* **How to complete this task**
In the listing below, find the line with "- destruct rest;" and the line with "- intros [Hs". Repeat those two lines and all lines between them exactly.

* **Provided information**
□ □ □ □ □ □ □

Lemma number_run n rest : u64 n -> no_digit rest ->
  check_digits (show_dec n ++ rest) = Ok (length (show_dec n)) /\ parse_number (show_dec n) = Ok n.
Proof.
  intros Hn Hr. split; [|by apply parse_number_ok]. destruct (show_canonical n Hn) as [(Hne & Hd & _) _].
  apply check_digits_default. rewrite position_split.
  - split; [done|]. destruct (show_dec n); [done|simpl; lia].
  - eapply Forall_impl; [|exact Hd]. by intros c ->.
  - destruct rest; [done|]. simpl in Hr. by rewrite Hr.
Qed.

Lemma expect_dot_ok s r : expect_dot s = Ok r <-> s = 46 :: r.
Proof.
  destruct s as [|c s]; simpl; [done|]. destruct (Z.eqb_spec c 46) as [->|]; split; congruence.
Qed.

(** ** Identifiers, pre-releases and build metadata *)

Lemma digit_ident c : is_ascii_digit c = true -> ident_char c = true.
Proof. unfold ident_char, is_ascii_alphanumeric. by intros ->. Qed.

Lemma ident_not_sep c : ident_char c = true -> c <> 46 /\ c <> 43.
Proof. intros H. split; intros ->; by vm_compute in H. Qed.

Lemma wf_identifier_chars i : wf_identifier i ->
  show_identifier i <> [] /\ Forall (fun c => ident_char c = true) (show_identifier i).
Proof.
  destruct i as [n|s]; simpl; [|tauto]. intros Hn. destruct (show_canonical n Hn) as [(Hne & Hd & _) _].
  split; [done|]. eapply Forall_impl; [|exact Hd]. apply digit_ident.
Qed.

Lemma Identifier_parse_ok s i :
  Identifier_parse s = Ok i <-> s = show_identifier i /\ wf_identifier i.
Proof.
  pose proof (fun n => parse_number_ok s n) as Hnum. unfold parse_number in Hnum.
  unfold Identifier_parse. split.
  - destruct (Nat.eqb_spec (length s) 0) as [|Hl]; [done|].
    destruct (forallb ident_char s) eqn:Hc; [|done]. simpl.
    destruct (forallb is_ascii_digit s) eqn:Hd.
    + destruct (_ && _); [done|]. intros H. destruct (parse_u64 s) as [n|]; [|done]. injection H as <-. by apply Hnum.
    + intros [= <-]. simpl. split; [done|]. split; [by intros ->|]. split; [by apply forallb_Forall|done].
  - intros [Hs Hi]. destruct (wf_identifier_chars i Hi) as [Hne Hc]. rewrite <- Hs in Hne, Hc.
    apply forallb_Forall in Hc. rewrite Hc. destruct (Nat.eqb_spec (length s) 0) as [Hl|]; [by destruct s|].
    simpl. destruct i as [m|a]; simpl in *.
    + destruct (show_canonical m Hi) as [(_ & Hd & _) _]. rewrite <- Hs in Hd. apply forallb_Forall in Hd. rewrite Hd.
      pose proof (proj2 (Hnum m) (conj Hs Hi)) as H. destruct (_ && _); [done|].
      destruct (parse_u64 s); [by injection H as ->|done].
    + destruct Hi as (_ & _ & Hd). by rewrite Hs, Hd.
Qed.

Lemma collect_ok parts ids :
  collect_identifiers parts = Ok ids <-> parts = show_identifier <$> ids /\ Forall wf_identifier ids.
Proof.
  revert ids. induction parts as [|p parts IH]; intros ids; simpl.
  - split; [intros [= <-]; by split|]. intros [H _]. by destruct ids.
  - rewrite rbind_ok. setoid_rewrite rbind_ok. setoid_rewrite Identifier_parse_ok. setoid_rewrite IH. split.
    + intros (i & [-> Hi] & l & [-> Hl] & [= <-]). split; [done|]. by constructor.
    + intros [H Hids]. destruct ids as [|i l]; [done|]. simplify_list_eq. inversion_clear Hids. eauto 10.
Qed.

Lemma show_identifiers_S ids k :
  show_identifiers (S k) ids = match ids with [] => [] | _ => 46 :: join_with 46 (show_identifier <$> ids) end.
Proof.
  revert k. induction ids as [|i l IH]; intros k; [done|]. cbn [show_identifiers]. rewrite IH. simpl.
  destruct l; simpl; [by rewrite app_nil_r|done].
Qed.

Lemma show_identifiers_join ids : show_identifiers 0 ids = join_with 46 (show_identifier <$> ids).
Proof.
  destruct ids as [|i l]; [done|]. cbn [show_identifiers]. rewrite show_identifiers_S. simpl.
  destruct l; simpl; [by rewrite app_nil_r|done].
Qed.

Lemma wf_identifiers_no_dot ids : Forall wf_identifier ids -> Forall (avoids 46) (show_identifier <$> ids).
Proof.
  intros H. apply Forall_fmap. eapply Forall_impl; [|exact H]. intros i Hi. unfold avoids. simpl.
  eapply Forall_impl; [|apply (wf_identifier_chars i Hi)]. intros c Hc. by apply ident_not_sep.
Qed.

Lemma PreRelease_parse_ok s p :
  PreRelease_parse s = Ok p <-> s = show_pre_release p /\ wf_pre p.
Proof.
  unfold PreRelease_parse, show_pre_release, wf_pre. rewrite show_identifiers_join. split.
  - destruct (Nat.eqb_spec (length s) 0); [done|]. rewrite rbind_ok. setoid_rewrite collect_ok.
    intros (ids & [Hs Hi] & [= <-]). simpl. rewrite <- Hs. split; [symmetry; apply split_join|].
    split; [|done]. intros ->. by apply (split_on_nonempty 46 s).
  - destruct p as [ids]. simpl. intros (-> & Hne & Hi).
    destruct (Nat.eqb_spec (length (join_with 46 (show_identifier <$> ids))) 0) as [H0|].
    + destruct ids as [|i ids]; [done|]. inversion_clear Hi as [|? ? Hi' _].
      destruct (wf_identifier_chars i Hi') as [Hn _]. simpl in H0. destruct (show_identifier i); [done|].
      by destruct ids.
    + rewrite rbind_ok. exists ids. split; [|done]. apply collect_ok. split; [|done].
      apply join_split; [by destruct ids|by apply wf_identifiers_no_dot].
Qed.

Lemma check_build_ok parts : check_build_parts parts = Ok tt <-> Forall wf_part parts.
Proof.
  induction parts as [|p parts IH]; simpl; [by split|]. rewrite Forall_cons_iff, <- IH. unfold wf_part.
  destruct (Nat.eqb_spec (length p) 0) as [H|H]; [destruct p; [by split; [|intros [[? _] _]]|done]|].
  rewrite <- forallb_Forall. destruct (forallb ident_char p); simpl; [|by split; [|intros [[_ ?] _]]].
  split; [|tauto]. intros ?. split; [split; [by intros ->|done]|done].
Qed.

□ □ □ □ □ □ □

* **Answer to the exercise**
  - destruct rest; [done|]. simpl in Hr. by rewrite Hr.
Qed.

Lemma expect_dot_ok s r : expect_dot s = Ok r <-> s = 46 :: r.
Proof.
  destruct s as [|c s]; simpl; [done|]. destruct (Z.eqb_spec c 46) as [->|]; split; congruence.
Qed.

(** ** Identifiers, pre-releases and build metadata *)

Lemma digit_ident c : is_ascii_digit c = true -> ident_char c = true.
Proof. unfold ident_char, is_ascii_alphanumeric. by intros ->. Qed.

Lemma ident_not_sep c : ident_char c = true -> c <> 46 /\ c <> 43.
Proof. intros H. split; intros ->; by vm_compute in H. Qed.

Lemma wf_identifier_chars i : wf_identifier i ->
  show_identifier i <> [] /\ Forall (fun c => ident_char c = true) (show_identifier i).
Proof.
  destruct i as [n|s]; simpl; [|tauto]. intros Hn. destruct (show_canonical n Hn) as [(Hne & Hd & _) _].
  split; [done|]. eapply Forall_impl; [|exact Hd]. apply digit_ident.
Qed.

Lemma Identifier_parse_ok s i :
  Identifier_parse s = Ok i <-> s = show_identifier i /\ wf_identifier i.
Proof.
  pose proof (fun n => parse_number_ok s n) as Hnum. unfold parse_number in Hnum.
  unfold Identifier_parse. split.
  - destruct (Nat.eqb_spec (length s) 0) as [|Hl]; [done|].
    destruct (forallb ident_char s) eqn:Hc; [|done]. simpl.
    destruct (forallb is_ascii_digit s) eqn:Hd.
    + destruct (_ && _); [done|]. intros H. destruct (parse_u64 s) as [n|]; [|done]. injection H as <-. by apply Hnum.
    + intros [= <-]. simpl. split; [done|]. split; [by intros ->|]. split; [by apply forallb_Forall|done].
  - intros [Hs Hi]. destruct (wf_identifier_chars i Hi) as [Hne Hc]. rewrite <- Hs in Hne, Hc.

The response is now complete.